Spring cleaning is up and I still think Black is the way to go. I’ve tried the different templates available from Blogger [as I am feeling lazy to cook up my own template] but I still reverted to my well-loved jet hue.
My supervisor often chides me because of my all-black wardrobe most days of the week. He’d catch my eye and shake his head, saying, “You’re in Satanic black again”. Hey, thanks for the flattery.
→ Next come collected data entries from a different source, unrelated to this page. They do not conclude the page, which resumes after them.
(* ===== verification/PeerTable.v ===== *)
(** * PeerTable: the tracker's table of live peers, [server/peer_table.c]

    [struct peer_entry] objects live in a heap, because the tracker's threads keep
    a pointer to one after the table's mutex is released; the linked list is the
    list of their addresses, newest first, the view [DList] justifies.  Each
    function holds the mutex from beginning to end and is one atomic operation. *)
From S2P Require Import Prelude TransTable.

(** ** Data *)
Record peer_entry := PeerEntry {
  pe_conn : Z;               (** int *)
  pe_timestamp : Z;          (** uint64_t *)
  pe_peerid : peer_id;
  pe_tid : Z                 (** pthread_t *)
}.

Record pstate := PState {
  ps_heap : gmap nat peer_entry;    (** the live objects, in the table or not *)
  ps_next : nat;                    (** addresses from here on were never used *)
  ps_num : Z;                       (** pt->peer_num *)
  ps_list : list nat;               (** the list at pt->peer_head *)
  ps_calloc : list bool             (** answers of the next calls of calloc; then all succeed *)
}.

(** [GET_TIMESTAMP(tv)] stored in a [uint64_t] *)
Definition get_timestamp (sec usec : Z) : Z := u64 (sec * 1000000 + usec).

Definition set_peers (h : gmap nat peer_entry) (n : Z) (l : list nat) (s : pstate) : pstate :=
  PState h (ps_next s) n l (ps_calloc s).

(** ** Operations *)
Definition pe_deref (i : nat) : M pstate peer_entry :=
  λ s, match ps_heap s !! i with Some e => Ok (e, s) | None => Fault UseAfterFree end.

Definition pe_store (i : nat) (e : peer_entry) : M pstate unit :=
  pe_deref i ;;; modify (λ s, set_peers (<[i := e]> (ps_heap s)) (ps_num s) (ps_list s) s).

(** [now] is what [gettimeofday] answers. *)
Definition peer_entry_alloc (now : Z) : M pstate (option nat) :=
  λ s, match ps_calloc s with
       | false :: rest => Ok (None, PState (ps_heap s) (ps_next s) (ps_num s) (ps_list s) rest)
       | _ =>
           let i := ps_next s in
           Ok (Some i, PState (<[i := PeerEntry 0 now (PeerId 0 0) 0]> (ps_heap s)) (S i)
                         (ps_num s) (ps_list s) (tail (ps_calloc s)))
       end.

Definition peer_table_init : M pstate unit := modify (set_peers ∅ 0 []).
(** One entry of a peer's table: [Q] of the new table and of the entry added, if any. *)
Lemma sync_learn_one_wp te t s :
  bounded F P (tk_ft s) → known F P te → small_table t → tft_n t < MAX_FILE_ENTRIES →
  wp (sync_learn_one te t)
     (λ t' s', ∃ ft' o, s' = set_ft ft' s ∧ bounded F P ft' ∧ small_table t' ∧
        tft_entries t' = tft_entries t ++ option_list o ∧
        (no_oom (tk_ft s) → no_oom ft' ∧ view ft' = learn te (view (tk_ft s)) ∧ o = news te (view (tk_ft s)))) s.
Proof.
  intros Hb Hk Ht Hn. rw /sync_learn_one /news. apply wp_bind, wp_on_ft_read.
  eapply wp_mono; [by apply (table_find_wp F P)|]. intros [i|] ? [-> H]; (split; [done|]).
  - destruct H as (e & Hat & Hv). pose proof Hat as (_ & He & _). rw Hv.
    apply wp_bind, wp_on_ft_read. eapply wp_fe_deref; [done|]. split; [done|].
    destruct (fe_timestamp e <? te_timestamp te).
    + apply wp_bind, wp_on_ft. eapply wp_mono; [by apply (table_update_wp F P)|].
      intros r ft' (Hb' & Hoom). apply wp_push_entry; [done|done|]. intros Hs'.
      exists ft', (Some (set_op_type FILE_MODIFY te)). split_and!; try done.
      intros [? Hv']%Hoom. split_and!; [done|by apply Hv'|done].
    + apply wp_bind, wp_on_ft. eapply wp_mono; [by apply (table_update_wp F P)|].
      intros r ft' (Hb' & Hoom). apply wp_ret.
      exists ft', None. split_and!; try done; [by rw app_nil_r|].
      intros [? Hv']%Hoom. split_and!; [done|by apply Hv'|done].
  - rw H. apply wp_bind, wp_on_ft. eapply wp_mono; [by apply (table_add_wp F P)|].
    intros r ft' (Hb' & Hoom & _). apply wp_push_entry; [done|done|]. intros Hs'.
    exists ft', (Some (set_op_type FILE_ADD te)). split_and!; try done.
    by intros [? ?]%Hoom.
Qed.

Lemma news_all_app l te v :
  news_all (l ++ [te]) v = news_all l v ++ option_list (news te (learn_all l v)).
Proof.
  revert v. induction l as [|x l IH]; intros v; [by rw /= app_nil_r|].
  cbn [app news_all]. rw IH app_assoc //.
Qed.

Lemma learn_all_app l te v : learn_all (l ++ [te]) v = learn te (learn_all l v).
Proof. by rw /learn_all fold_left_app. Qed.

Lemma length_pushes (t t' : trans_file_table) o n :
  tft_entries t' = tft_entries t ++ option_list o → (length (tft_entries t) ≤ n)%nat →
  (length (tft_entries t') ≤ n + 1)%nat.
Proof. intros -> H. rw length_app. destruct o; simpl; lia. Qed.

(** There is room for one entry per entry of a received table. *)
Lemma room tft t pre (te : trans_file_entry) post :
  known_table F P tft → tft_entries tft = pre ++ te :: post → small_table t →
  (length (tft_entries t) ≤ length pre)%nat → tft_n t < MAX_FILE_ENTRIES.
Proof.
  intros [[Hp Hn] _] Heq [Hpt _] Hlen. rw Hpt. rw Hp Heq length_app /= in Hn. lia.
Qed.

Lemma sync_learn_wp tft s :
  bounded F P (tk_ft s) → known_table F P tft →
  wp (for_entries tft sync_learn_one zero_table)
     (λ t s', ∃ ft', s' = set_ft ft' s ∧ bounded F P ft' ∧ small_table t ∧
        (no_oom (tk_ft s) → no_oom ft' ∧ view ft' = learn_all (tft_entries tft) (view (tk_ft s)) ∧
           tft_entries t = news_all (tft_entries tft) (view (tk_ft s)))) s.
Proof.
  intros Hb Htft.
  eapply wp_mono; [apply (wp_for_entries F P _ (λ pre t s', ∃ ft', s' = set_ft ft' s ∧ bounded F P ft' ∧
    small_table t ∧ (length (tft_entries t) ≤ length pre)%nat ∧
    (no_oom (tk_ft s) → no_oom ft' ∧ view ft' = learn_all pre (view (tk_ft s)) ∧
       tft_entries t = news_all pre (view (tk_ft s))))); [done| |]|].
  - exists (tk_ft s). rw set_ft_id. split_and!; done.
  - intros pre te post t s1 Heq Hte (ft1 & -> & Hb1 & Ht & Hlen & Hoom1).
    eapply wp_mono; [apply sync_learn_one_wp; [done|done|done|by eapply room]|].
    intros t' s' (ft' & o & -> & Hb' & Ht' & Hent & Hoom). exists ft'. split_and!; try done.
    + rw length_app /=. by eapply length_pushes.
    + intros H. destruct (Hoom1 H) as (H1 & Hv1 & Hent1). destruct (Hoom H1) as (H' & Hv' & ->).
      rw learn_all_app news_all_app -Hv1 -Hent1 //.
  - intros t s' (ft' & -> & ? & ? & _ & ?). by exists ft'.
Qed.

Lemma wp_malloc s (Q : bool → tracker → Prop) :
  (∀ ok c, (tk_calloc s = [] → ok = true ∧ c = []) → Q ok (set_calloc c s)) → wp tk_malloc Q s.
Proof.
  intros HQ. rw /wp /tk_malloc. destruct (tk_calloc s) as [|ok c] eqn:E; [|by apply HQ].
  specialize (HQ true []). destruct s as [? ? ? ? ? ? c]. simpl in E. subst. by apply HQ.
Qed.

(** What no handler of a table changes. *)
Definition same_threads (s s' : tracker) : Prop :=
  tk_tasks s' = tk_tasks s ∧ tk_receivers s' = tk_receivers s ∧ tk_pt s' = tk_pt s ∧ tk_ctr s' = tk_ctr s.

(** Nothing fails: memory is available and every connection takes what is sent. *)
Definition calm (s : tracker) : Prop := no_oom (tk_ft s) ∧ tk_calloc s = [] ∧ quiet (tk_conns s).

(** The tables and the connections after a synchronisation. *)
Definition synced (conn : Z) (l : list trans_file_entry) (s s' : tracker) : Prop :=
  let reply := omap (reply_for l) (entries (tk_ft s)) in
  view (tk_ft s') = learn_all l (view (tk_ft s)) ∧
  tk_conns s' =
    broadcast_list (news_all l (view (tk_ft s))) conn (peers (tk_pt s))
      (deliver (ttop_table_packet TRACKER_SYNC (TransTable (Z.of_nat (length reply)) reply)) conn (tk_conns s)).

(** [if (p == NULL) { ...; goto out; }] *)
Lemma wp_malloc_or {A} (k : M tracker A) (a : A) s (Q : A → tracker → Prop) :
  (∀ c, (tk_calloc s = [] → c = []) → wp k Q (set_calloc c s)) →
  (∀ c, tk_calloc s ≠ [] → Q a (set_calloc c s)) →
  wp (ok <- tk_malloc ;; if negb ok then ret a else k) Q s.
Proof.
  intros Hk Ha. apply wp_bind, wp_malloc. intros [] c Hc; simpl; [apply Hk|apply wp_ret, Ha].
  - intros H. by apply Hc.
  - intros H. by destruct (Hc H).
Qed.

Lemma tk_ok_set_calloc s c : tk_ok s → tk_ok (set_calloc c s).
Proof. intros [Hf Hp Ht]. by split. Qed.

Lemma sync_task_wp conn tft s :
  tk_ok s → known_table F P tft →
  wp (sync_task conn tft)
     (λ r s', tk_ok s' ∧ same_threads s s' ∧
        (calm s → r = 0 ∧ calm s' ∧ synced conn (tft_entries tft) s s')) s.
Proof.
  intros Hs Htft.
  assert (Hfail : ∀ c s1, tk_calloc s1 ≠ [] → (tk_calloc s = [] → tk_calloc s1 = []) →
    s1 = set_calloc (tk_calloc s1) s →
    tk_ok (set_calloc c s1) ∧ same_threads s (set_calloc c s1) ∧
        (calm s → -1 = 0 ∧ calm (set_calloc c s1) ∧ synced conn (tft_entries tft) s (set_calloc c s1))).
  { intros c s1 Hne Himp ->. split; [by destruct Hs|]. split; [done|].
    intros (_ & Hc & _). by destruct Hne; apply Himp. }
  rw /sync_task. apply wp_malloc_or; [intros c1 H1|intros c Hc; apply Hfail; [done|done|by destruct s]].
  apply wp_malloc_or; [intros c2 H2|intros c Hc; apply Hfail; [done|exact H1|done]].
  apply wp_malloc_or; [intros c3 H3|intros c Hc; apply Hfail; [done|auto|done]].
  set (s0 := set_calloc c3 _). assert (Hs0 : tk_ok s0) by by repeat apply tk_ok_set_calloc.
  apply wp_bind. eapply wp_mono; [by apply sync_reply_wp|]. intros reply ? (-> & [Hp _] & Hent).
  apply wp_bind. eapply wp_mono; [apply send_to_wp, proper_table_packet|]. intros r1 s1 (m1 & -> & Hm1).
  apply wp_bind. eapply wp_mono; [apply sync_learn_wp; [apply (ok_ft _ Hs0)|done]|].
  intros broad s2 (ft' & -> & Hb' & [Hpb _] & Hoom).
  apply wp_bind. eapply wp_mono; [by apply broadcast_small_wp; [apply (ok_pt _ Hs0)|]|].
  intros [] s3 (m3 & -> & Hm3). apply wp_ret. cbn [tk_conns tk_pt set_ft set_conns set_calloc] in *.
  split; [split; [done|apply (ok_pt _ Hs0)|apply (ok_tasks _ Hs0)]|]. split; [done|].
  intros (Hoom0 & Hc & Hq). destruct (Hoom Hoom0) as (Hoom' & Hv & Hnews).
  assert (c3 = []) as -> by auto. destruct (Hm1 Hq) as [-> _].
  destruct Hm3 as [Hq' ->]; [by apply deliver_quiet|]. split; [done|]. split; [done|]. split; [done|].
  rw -Hent -Hnews. destruct reply as [n l]. rw /packed /= in Hp. by rw Hp.
Qed.

(** ** Lemmas: file updates *)
Lemma view_at s name i e : bounded F P s → entry_at s name i e → view s !! name = Some e.
Proof. intros Hb Hat. apply view_lookup; [apply (bd_wf _ _ _ Hb)|]. by exists i. Qed.

Lemma wp_push_at t i name e op s Q :
  small_table t → tft_n t < MAX_FILE_ENTRIES → bounded F P (tk_ft s) → entry_at (tk_ft s) name i e →
  (small_table (pushed t (announce op e)) → Q (pushed t (announce op e)) s) →
  wp (push_file t (Some i) op) Q s.
Proof. intros Ht Hn Hb (Hi & He & _). by eapply (wp_push_file F P). Qed.

Lemma file_update_one_wp te t s :
  bounded F P (tk_ft s) → known F P te → small_table t → tft_n t < MAX_FILE_ENTRIES →
  wp (file_update_one te t)
     (λ t' s', ∃ ft' o, s' = set_ft ft' s ∧ bounded F P ft' ∧ small_table t' ∧
        tft_entries t' = tft_entries t ++ option_list o ∧
        (no_oom (tk_ft s) → no_oom ft' ∧ view ft' = apply_update te (view (tk_ft s)) ∧
           o = update_news te (view (tk_ft s)))) s.
Proof.
  intros Hb Hk Ht Hn. rw /file_update_one /apply_update /update_news.
  assert (Hnone : wp (ret t) (λ t' s', ∃ ft' o, s' = set_ft ft' s ∧ bounded F P ft' ∧ small_table t' ∧
        tft_entries t' = tft_entries t ++ option_list o ∧
        (no_oom (tk_ft s) → no_oom ft' ∧ view ft' = view (tk_ft s) ∧ o = None)) s).
  { apply wp_ret. exists (tk_ft s), None. rw set_ft_id app_nil_r. by split_and!. }
  destruct (op_of (te_op_type te)) as [[]|]; [exact Hnone| | | |exact Hnone].
  - apply wp_bind, wp_on_ft. eapply wp_mono; [by apply (table_add_wp F P)|].
    intros [i|] ft' (Hb' & Hoom & H).
    + destruct H as (e & Hat & _). eapply wp_push_at; [done|done|exact Hb'|exact Hat|].
      intros Hs'. exists ft', (Some (announce FILE_ADD e)). split_and!; try done.
      intros [? Hv]%Hoom. split_and!; [done..|]. by rw -Hv (view_at _ _ _ _ Hb' Hat).
    + destruct H as [Hno Hv]. apply wp_ret. exists ft', None. rw app_nil_r. by split_and!.
  - apply wp_bind, wp_on_ft. eapply wp_mono; [by apply (table_delete_wp F P)|].
    intros r ft' (Hb' & Hoom & Hv & ->). destruct (view (tk_ft s) !! te_name te) as [e|]; simpl.
    + apply wp_push_entry; [done|done|]. intros Hs'. exists ft', (Some te). split_and!; try done; auto.
    + apply wp_ret. exists ft', None. rw app_nil_r. split_and!; try done; auto.
  - apply wp_bind, wp_on_ft_read. eapply wp_mono; [by apply (table_find_wp F P)|].
    intros [i|] ? [-> H]; (split; [done|]).
    + destruct H as (e & Hat & Hv). apply wp_bind, wp_bind, wp_on_ft.
      eapply wp_mono; [by eapply (entry_update_wp F P)|]. intros r ft' (Hb' & Hoom & e' & Hat').
      apply wp_ret. eapply wp_push_at; [done|done|exact Hb'|exact Hat'|].
      intros Hs'. exists ft', (Some (announce FILE_MODIFY e')). split_and!; try done.
      intros [? Hv']%Hoom. split_and!; [done..|]. rw Hv.
      pose proof (view_at _ _ _ _ Hb' Hat') as E. rw Hv' /learn Hv lookup_insert_eq in E. by injection E as ->.
    + rw H. apply wp_bind, wp_bind, wp_on_ft. eapply wp_mono; [by apply (table_add_wp F P)|].
      intros r ft' (Hb' & Hoom & _). apply wp_ret, wp_push_null; [done|done|].
      intros Hs'. exists ft', (Some (set_op_type FILE_ADD zero_entry)). split_and!; try done.
      by intros [? ?]%Hoom.
Qed.

Lemma update_news_all_app l te v :
  update_news_all (l ++ [te]) v = update_news_all l v ++ option_list (update_news te (apply_updates l v)).
Proof.
  revert v. induction l as [|x l IH]; intros v; [by rw /= app_nil_r|].
  cbn [app update_news_all]. rw IH app_assoc //.
Qed.

Lemma file_update_loop_wp tft s :
  bounded F P (tk_ft s) → known_table F P tft →
  wp (for_entries tft file_update_one zero_table)
     (λ t s', ∃ ft', s' = set_ft ft' s ∧ bounded F P ft' ∧ small_table t ∧
        (no_oom (tk_ft s) → no_oom ft' ∧ view ft' = apply_updates (tft_entries tft) (view (tk_ft s)) ∧
           tft_entries t = update_news_all (tft_entries tft) (view (tk_ft s)))) s.
Proof.
  intros Hb Htft.
  eapply wp_mono; [apply (wp_for_entries F P _ (λ pre t s', ∃ ft', s' = set_ft ft' s ∧ bounded F P ft' ∧
    small_table t ∧ (length (tft_entries t) ≤ length pre)%nat ∧
    (no_oom (tk_ft s) → no_oom ft' ∧ view ft' = apply_updates pre (view (tk_ft s)) ∧
       tft_entries t = update_news_all pre (view (tk_ft s))))); [done| |]|].
  - exists (tk_ft s). rw set_ft_id. split_and!; done.
  - intros pre te post t s1 Heq Hte (ft1 & -> & Hb1 & Ht & Hlen & Hoom1).
    eapply wp_mono; [apply file_update_one_wp; [done|done|done|by eapply room]|].
    intros t' s' (ft' & o & -> & Hb' & Ht' & Hent & Hoom). exists ft'. split_and!; try done.
    + rw length_app /=. by eapply length_pushes.
    + intros H. destruct (Hoom1 H) as (H1 & Hv1 & Hent1). destruct (Hoom H1) as (H' & Hv' & ->).
      rw /apply_updates fold_left_app. fold (apply_updates pre (view (tk_ft s))).
      rw update_news_all_app -Hv1 -Hent1 //.
  - intros t s' (ft' & -> & ? & ? & _ & ?). by exists ft'.
Qed.
(* ===== verification/Monitor.v ===== *)
(** * Monitor: the table of watched directories, [client/file_monitor.c]

    The client watches every shared directory with inotify.  Each watched
    directory is a [struct monitor_target] with its name on this machine
    ([sys_name]) and the name all machines know it by ([logic_name]), reachable
    from a list and from the array [targets] indexed by watch descriptor.  This
    file models the table, the translation of names, and the blocking of a
    directory's events while the client itself writes to it.  The kernel's
    side, inotify and [mkdir], is an interface: [Kernel] and what its
    documentation promises, [KernelLaws]. *)
From S2P Require Import Prelude TransTable.

(** ** The kernel *)

(** The system calls: paths are byte strings; the results of [inotify_add_watch]
    and [mkdir] are [int]s. *)
Class Kernel (K : Type) := {
  inotify_add_watch : list Z → Z → K → Z * K;
  inotify_rm_watch : Z → K → K;
  mkdir : list Z → K → Z * K;
  rm_r : list Z → K → K
}.

(** inotify(7): the events a descriptor is watched for, and the descriptor a
    directory is watched with.  Watching again a directory that is watched
    returns its descriptor and replaces its mask; a new watch gets a descriptor
    that is not in use. *)
Class KernelLaws (K : Type) `{Kernel K} := {
  mask_at : K → Z → option Z;
  wd_at : K → list Z → option Z;
  add_watch_fails p m k : (inotify_add_watch p m k).1 < 0 → (inotify_add_watch p m k).2 = k;
  add_watch_mask p m k w : 0 ≤ (inotify_add_watch p m k).1 →
    mask_at (inotify_add_watch p m k).2 w =
      if decide (w = (inotify_add_watch p m k).1) then Some m else mask_at k w;
  add_watch_wd p m k q : 0 ≤ (inotify_add_watch p m k).1 →
    wd_at (inotify_add_watch p m k).2 q =
      if decide (q = p) then Some (inotify_add_watch p m k).1 else wd_at k q;
  add_watch_same p m k w : 0 ≤ (inotify_add_watch p m k).1 → wd_at k p = Some w → (inotify_add_watch p m k).1 = w;
  add_watch_new p m k : 0 ≤ (inotify_add_watch p m k).1 → wd_at k p = None →
    mask_at k (inotify_add_watch p m k).1 = None;
  wd_in_use k p w : wd_at k p = Some w → is_Some (mask_at k w);
  rm_watch_mask v k w : mask_at (inotify_rm_watch v k) w = if decide (w = v) then None else mask_at k w;
  rm_watch_wd v k q : wd_at (inotify_rm_watch v k) q =
    if decide (wd_at k q = Some v) then None else wd_at k q;
  mkdir_watches p k w q : mask_at (mkdir p k).2 w = mask_at k w ∧ wd_at (mkdir p k).2 q = wd_at k q
}.

(** ** Masks and sizes: [<sys/inotify.h>] and [file_monitor.h] *)
Definition IN_MODIFY : Z := 0x2.
Definition IN_ATTRIB : Z := 0x4.
Definition IN_MOVED_FROM : Z := 0x40.
Definition IN_MOVED_TO : Z := 0x80.
Definition IN_CREATE : Z := 0x100.
Definition IN_DELETE : Z := 0x200.
Definition IN_DELETE_SELF : Z := 0x400.
Definition IN_MOVE_SELF : Z := 0x800.
Definition IN_ISDIR : Z := 0x40000000.
Definition mask_or (l : list Z) : Z := fold_right Z.lor 0 l.
Definition DEFAULT_WATCH_MASK : Z :=
  mask_or [IN_CREATE; IN_DELETE; IN_DELETE_SELF; IN_MODIFY; IN_MOVE_SELF; IN_MOVED_FROM; IN_MOVED_TO].
Definition BLOCK_ALL_MASK : Z := mask_or [IN_DELETE_SELF; IN_MOVE_SELF].
Definition WD_HASH_SIZE : Z := 128.

(** ** State *)
Record monitor_target := Target {
  tg_wd : Z;                 (** int *)
  tg_sys : list Z;           (** sys_name *)
  tg_logic : list Z          (** logic_name *)
}.
Notation tid := nat.         (* the address of a target *)

Record mstate (K : Type) := MState {
  ms_heap : gmap tid monitor_target;
  ms_next : tid;                           (** addresses from here on were never used *)
  ms_n : Z;                                (** m_table.n *)
  ms_up : bool;                            (** m_table.head is initialised *)
  ms_list : list tid;                      (** the list from m_table.head *)
  ms_targets : list (option tid);          (** m_table.targets *)
  ms_kernel : K;
  ms_calloc : list bool                    (** answers of the next calls of calloc; then all succeed *)
}.
Arguments MState {_} _ _ _ _ _ _ _ _.
Arguments ms_heap {_} _.
Arguments ms_next {_} _.
Arguments ms_n {_} _.
Arguments ms_up {_} _.
Arguments ms_list {_} _.
Arguments ms_targets {_} _.
Arguments ms_kernel {_} _.
Arguments ms_calloc {_} _.

(** ** Names: byte strings *)
Definition SLASH : Z := 47.

(** [index(name + from, '/')] and [rindex(name, '/')], as offsets into [name]. *)
Fixpoint index_at (k : nat) (l : list Z) : option nat :=
  match l with [] => None | c :: l => if c =? SLASH then Some k else index_at (S k) l end.
Definition index (name : list Z) (from : nat) : option nat := index_at from (drop from name).
Fixpoint rindex_at (k : nat) (l : list Z) : option nat :=
  match l with
  | [] => None
  | c :: l => match rindex_at (S k) l with Some j => Some j | None => if c =? SLASH then Some k else None end
  end.
Definition rindex (name : list Z) : option nat := rindex_at 0 name.

(** A string written into an array of [MAX_NAME_LEN] bytes. *)
Definition into_name {S} (s : list Z) : M S (list Z) :=
  if decide (length s < MAX_NAME_LEN)%nat then ret s else fail OutOfBounds.
(** [sprintf(buf, "%s/%s", dir, file)] *)
Definition sprintf_path {S} (dir file : list Z) : M S (list Z) := into_name (dir ++ SLASH :: file).

Section monitor.
Context `{Kernel K}.
Notation St := (mstate K).

Definition ms_set_kernel (k : K) (s : St) : St :=
  MState (ms_heap s) (ms_next s) (ms_n s) (ms_up s) (ms_list s) (ms_targets s) k (ms_calloc s).
Definition ms_set_heap (h : gmap tid monitor_target) (s : St) : St :=
  MState h (ms_next s) (ms_n s) (ms_up s) (ms_list s) (ms_targets s) (ms_kernel s) (ms_calloc s).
Really, since when did “Satanic” equate with “black”? Oh, I get it. The eternal stereotype of
black = evil
left = sinister, wayward [I'm left-handed, by the way]
Some shop window has displayed these words of wisdom:
women who wear black lead interesting lives
And by the way, there are companies out there who immediately give higher salaries to left-handed employees in expectation of their potentials (I’m retrieving some reference citation for this as proof)
Now, isn’t that something?
I am nearly at the end of my rope trying to be a saint despite my sinfulness. But perhaps, somebody “up there” thinks I am still worthy of saving. Internal network is DOWN! Yes!
So here I am, stealing furtive looks over and behind my workstation as I write down my day’s frustrations here.
Mayhap the HR department will have pity on us toilers who are nearly at the end of our sanity and provide us a “Screaming Room”, complete with cushioned walls and punching bags.
~Ahhhhhh, writing these out does me good.